Work task: Go through the listing below and work out how many lines hold "Keystore"; reply with the figure alone.

Extracted entries:
BEGIN

(* ===== verification/ReportsSpec.v ===== *)
(** * Theorems about reports and broadcasts

    Who a message is from, what a node collects and leaves in offchain storage, and
    that the pallet accepts what it finds there.  Two flaws are proved as well: a
    public key that the node generates itself is checked against the wrong set of
    authorities, and the signatures over a key are counted instead of the signers. *)

From S2P Require Import Prelude.
From S2P Require Import Frame.
From S2P Require Import Primitives.
From S2P Require Import Metadata.
From S2P Require Import Sessions.
From S2P Require Import GadgetTypes.
From S2P Require Import Remote.
From S2P Require Import WorkManager.
From S2P Require Import Client.
From S2P Require Import Node.
From S2P Require Import Reports.

(** ** Origin of a message *)

Section origin.
Context `{Client, Crypto, MessageCodec}.

(** The signature over the payload is by this authority. *)
Definition signed_by (who : DKGId) (payload sig : bytes) : Prop :=
  ∃ k, recover_ecdsa_pub_key payload sig = Some k ∧ drop 1 (dkg_bytes who) = take 32 k.

Lemma signer_keys_Ok {E} l keys :
  (signer_keys l : result E (list bytes)) = Ok keys → keys = dkg_bytes <$> l.
Proof. unfold signer_keys. destruct (forallb _ _); [|done]. by intros [= <-]. Qed.
(* ===== verification/WorkerReports.v ===== *)
(** * The reports of a reachable node

    Whatever a node is sent, the misbehaviour reports it collects and leaves in
    offchain storage have distinct reporters and a valid signature of each, and the
    pallet counts all of them. *)

From S2P Require Import Prelude.
From S2P Require Import Frame.
From S2P Require Import Primitives.
From S2P Require Import Metadata.
From S2P Require Import Sessions.
From S2P Require Import GadgetTypes.
From S2P Require Import Remote.
From S2P Require Import WorkManager.
From S2P Require Import WorkManagerSpec.
From S2P Require Import Client.
From S2P Require Import Node.
From S2P Require Import Reports.
From S2P Require Import ReportsSpec.
From S2P Require Import SigningManager.
From S2P Require Import KeygenManager.
From S2P Require Import Worker.

Section reports.
Context `{JobOrder, Client, Keystore, Crypto, !KeystoreLaws, MessageCodec, SubmissionDelay,
  WebbProposals, SigningSets, SyncService}.
Implicit Types (n : Node) (header : Header).

Hint Extern 3 (preserves reports_inv (modify _)) => apply reports_frame; done : preserves.

Lemma signing_work_reports {A} (m : M WorkManager DKGError A) :
  preserves reports_inv (on_signing_work m).
Proof. intros n Hn. unfold wp, on_signing_work, zoom. by destruct (m _). Qed.

Lemma keygen_work_reports {A} (m : M WorkManager DKGError A) :
  preserves reports_inv (on_keygen_work m).
Proof. intros n Hn. unfold wp, on_keygen_work, zoom. by destruct (m _). Qed.

Lemma new_handle_reports on_work best session stage block ss :
  (∀ m, preserves reports_inv (on_work m)) →
  preserves reports_inv (generate_async_proto_params on_work best session stage block ss).
Proof. intros Hw. unfold generate_async_proto_params. solve_preserves. Qed.

Hint Resolve signing_work_reports keygen_work_reports new_handle_reports own_key_reports
  send_signed_reports handle_misbehaviour_report_ok gossip_misbehaviour_report_ok
  handle_dkg_error_ok : preserves.

(** Writing the other items of offchain storage. *)
Lemma put_offchain_reports (f : Offchain → Offchain) o n :
  (∀ o, stored_reports (f o) = stored_reports o) → reports_inv n → offchain n = Some o →
  reports_inv (n <| offchain := Some (f o) |>).
Proof.
  intros Hf [Ha Ho] Hoff. split; [exact Ha|]. intros o' r [= <-] Hr. rewrite Hf in Hr. by eapply Ho.
Qed.

Lemma store_public_keys_reports g session b :
  preserves reports_inv (store_aggregated_public_keys g session b).
Proof.
  intros n Hn. unfold store_aggregated_public_keys. wp_step. wp_step. wp_step. wp_step; [|done].
  wp_step. wp_step. wp_step. wp_step; [|done]. wp_step.
  destruct g; wp_step; wp_step; by apply put_offchain_reports.
Qed.

Lemma vote_result_reports votes r : preserves reports_inv (process_vote_result votes r).
Proof.
  unfold process_vote_result, save_signed_proposals_in_storage. cbv zeta.
  destruct (_ =? _); [|solve_preserves]. apply preserves_bind; [solve_preserves|intros public].
  apply preserves_bind; [|solve_preserves]. case_bool_decide; [solve_preserves|].
  apply preserves_bind; [solve_preserves|intros current].
  destruct (find_index _ _); [|solve_preserves].
  apply preserves_bind; [solve_preserves|intros [header|]]; [|solve_preserves].
  apply preserves_bind_gets. intros s Hs. destruct (offchain s) as [o|] eqn:Ho; [|by wp_step].
  wp_step. by apply put_offchain_reports.
Qed.

Hint Resolve store_public_keys_reports : preserves.

Lemma process_batch_reports r batch : preserves reports_inv (Signer.process_batch r batch).
Proof.
  unfold Signer.process_batch, Signer.set_tracker, Signer.remove_tracker,
    Signer.initialize_signing_protocol. cbv zeta.
  repeat (apply preserves_bind; [solve_preserves|intros ?]).
  destruct (negb _); [solve_preserves|].
  repeat (apply preserves_bind; [solve_preserves|intros ?]).
  destruct (negb _); [solve_preserves|].
  repeat (apply preserves_bind; [solve_preserves|intros ?]).
  destruct (Signer.still_waiting _ _); [solve_preserves|].
  destruct (Signer.next_attempt _ _) as [t ssid]. solve_preserves.
Qed.

Hint Resolve process_batch_reports : preserves.

Lemma signing_block_reports header : preserves reports_inv (Signer.on_block_finalized header).
Proof.
  unfold Signer.on_block_finalized, Signer.get_unsigned_proposals. solve_preserves.
Qed.

Lemma start_keygen_reports stage header status party_i session :
  preserves reports_inv (Keygen.start_keygen stage header status party_i session).
Proof.
  unfold Keygen.start_keygen, Signer.clear_enqueued_proposal_tasks, Keygen.push_task, Keygen.poll,
    Keygen.initialize_keygen_protocol, Signer.keygen_lock, Keygen.set_state.
  solve_preserves.
Qed.

Hint Resolve signing_block_reports start_keygen_reports : preserves.

Lemma maybe_start_reports stage header status :
  preserves reports_inv (Keygen.maybe_start_keygen_for_stage stage header status).
Proof. unfold Keygen.maybe_start_keygen_for_stage. solve_preserves. Qed.

Hint Resolve maybe_start_reports : preserves.

Lemma keygen_block_reports header : preserves reports_inv (Keygen.on_block_finalized header).
Proof.
  unfold Keygen.on_block_finalized, Keygen.pre_checks, Keygen.genesis_checks, Keygen.next_checks,
    Keygen.poll.
  destruct (validator_set header) as [[active queued]|]; [|solve_preserves].
  apply preserves_bind; [solve_preserves|intros _]. cbv zeta.
  apply preserves_bind; [solve_preserves|intros current].
  apply preserves_bind; [solve_preserves|intros state].
  apply preserves_bind; [solve_preserves|intros []]; [solve_preserves|].
  destruct (_ =? _); destruct state; solve_preserves.
Qed.

Hint Resolve keygen_block_reports : preserves.

Lemma block_reports header : preserves reports_inv (process_block_notification header).
Proof.
  unfold process_block_notification, maybe_enact_genesis_authorities, maybe_rotate_local_session,
    ignore. solve_preserves.
Qed.

Lemma message_reports m : preserves reports_inv (process_incoming_dkg_message m).
Proof.
  unfold process_incoming_dkg_message, handle_public_key_broadcast, Keygen.deliver_message,
    Signer.deliver_message, ignore. solve_preserves.
Qed.

Lemma node_step_reports n t : node_step n t → reports_inv n → reports_inv t.
Proof.
  assert (∀ A (m : NM A) n t, preserves reports_inv m → final (m n) = Some t → reports_inv n →
    reports_inv t) as Hgo by (intros A m n' t' Hm Ht Hn; by eapply preserves_final).
  destruct 1 as [header n t Ht|header n t Ht|m n t Ht|n t Ht|n t Ht|i r r' n Hr Hp|i r r' n Hr Hp
    |i p res n t Hi _ Ht|i p res n t Hi _ Ht|m n t Ht|m n t Ht|session k n|votes r n t Ht];
    intros Hn; try exact Hn.
  - eapply Hgo; [|exact Ht|exact Hn]. pose proof block_reports. unfold initialization. solve_preserves.
  - by eapply Hgo; [apply block_reports|..].
  - by eapply Hgo; [apply message_reports|..].
  - eapply Hgo; [|exact Ht|exact Hn]. unfold handle_next_error. solve_preserves.
  - by eapply Hgo; [apply signing_work_reports|..].
  - eapply Hgo; [|exact Ht|exact Hn]. unfold Signer.signing_task_done,
      Signer.update_local_signing_set_state, Signer.remove_tracker, Signer.set_tracker.
    destruct res; solve_preserves.
  - eapply Hgo; [|exact Ht|exact Hn]. unfold Keygen.keygen_task_done, Keygen.set_state,
      Signer.keygen_unlock. destruct res; solve_preserves.
  - eapply Hgo; [|exact Ht|exact Hn]. unfold gossip_public_key. solve_preserves.
  - eapply Hgo; [|exact Ht|exact Hn]. unfold sign_and_send_msg, sign_and_send_messages.
    solve_preserves.
  - by eapply Hgo; [apply vote_result_reports|..].
Qed.

(** C17: in every reachable state of a node whose offchain storage held no report at the
    start, the report in offchain storage has distinct reporters, and the pallet's own
    verification, against whatever set, accepts it without a panic and counts only
    reporters it names, each once, among them every one that is an authority of the set
    (with a key that is not the default one).  If all are, it counts exactly them. *)
Theorem stored_reports_accepted o n o' r set :
  (∀ x, o = Some x → stored_reports x = Missing) → rtc node_step (worker_new o) n →
  offchain n = Some o' → stored_reports o' = Present r →
  let verifies x := x ∈ set ∧ length (dkg_bytes x) = 33%nat ∧ dkg_bytes x ≠ replicate 33 0 in
  NoDup (reporters r) ∧
  ∃ vs, Dkg.process_misbehaviour_reports r set = Ok vs ∧ vs `sublist_of` reporters r ∧
    (∀ x, x ∈ reporters r → verifies x → x ∈ vs) ∧
    ((∀ x, x ∈ reporters r → verifies x) → vs = reporters r).
Proof.
  intros Ho Hn Hoff Hr verifies. assert (reports_inv n) as [_ Hinv].
  { clear Hoff. revert n Hn. apply rtc_ind_r.
    - split; [by intros key r'|]. intros x r' Hx. cbn in Hx. by rewrite (Ho x Hx).
    - intros n t _. apply node_step_reports. }
  specialize (Hinv o' r Hoff Hr). split; [apply Hinv|].
  destruct (process_reports_count r set 0 (report_signatures r) []) as (vs & Hvs & Hsub & Hall);
    [done|done|done|by intros x []%not_elem_of_nil|].
  exists vs. split_and!; [done|done|intros x Hx (? & ? & ?); by apply Hall, verifying_keys_elem|].
  intros Hset. pose proof (report_accepted r set Hinv Hset) as Hacc.
  unfold Dkg.process_misbehaviour_reports in Hacc. congruence.
Qed.
End reports.
(** The protocol is run again after recoverable errors only, and ends with the first
    other result: its value, or a generic error. *)
Theorem run_loop_spec (rs : list (RunResult E Out)) :
  match run_loop rs with
  | None => Forall (λ r, recoverable r = true) rs
  | Some res => ∃ pre r rest, rs = pre ++ r :: rest ∧
      Forall (λ r, recoverable r = true) pre ∧ recoverable r = false ∧
      res = match r with RunOk v => Ok v | _ => Err EGenericError end
  end.
Proof.
  induction rs as [|r rs IH]; [by constructor|]. cbn.
  assert (after_run r = if recoverable r then None else
    Some (match r with RunOk v => Ok v | _ => Err EGenericError end)) as ->.
  { destruct r; cbn; try done; by destruct (is_critical _). }
  destruct (recoverable r) eqn:Hr; [|by exists [], r, rs].
  destruct (run_loop rs) as [res|]; [|by constructor].
  destruct IH as (pre & r' & rest & -> & Hpre & Hr' & ->).
  exists (r :: pre), r', rest. split_and!; [done|by constructor|done..].
Qed.
End runs.

(** So a state machine that stops because of parties it can name does not lead to a
    report: whatever the critical error says, the protocol ends with a generic error,
    and the handler of errors reports nobody. *)
Theorem critical_error_blames_nobody `{Client, Keystore, Crypto, MessageCodec, SubmissionDelay}
    {SM B E Out : Type} `{StateMachine SM B E} (rs : list (RunResult E Out)) err (n : Node) :
  run_loop rs = Some (Err err) → handle_dkg_error err n = Ret tt n.
Proof.
  intros Hrs. pose proof (run_loop_spec rs) as Hspec. rewrite Hrs in Hspec.
  destruct Hspec as (_ & r & _ & _ & _ & _ & Hres). destruct r; by simplify_eq.
Qed.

END

Problem solution: 2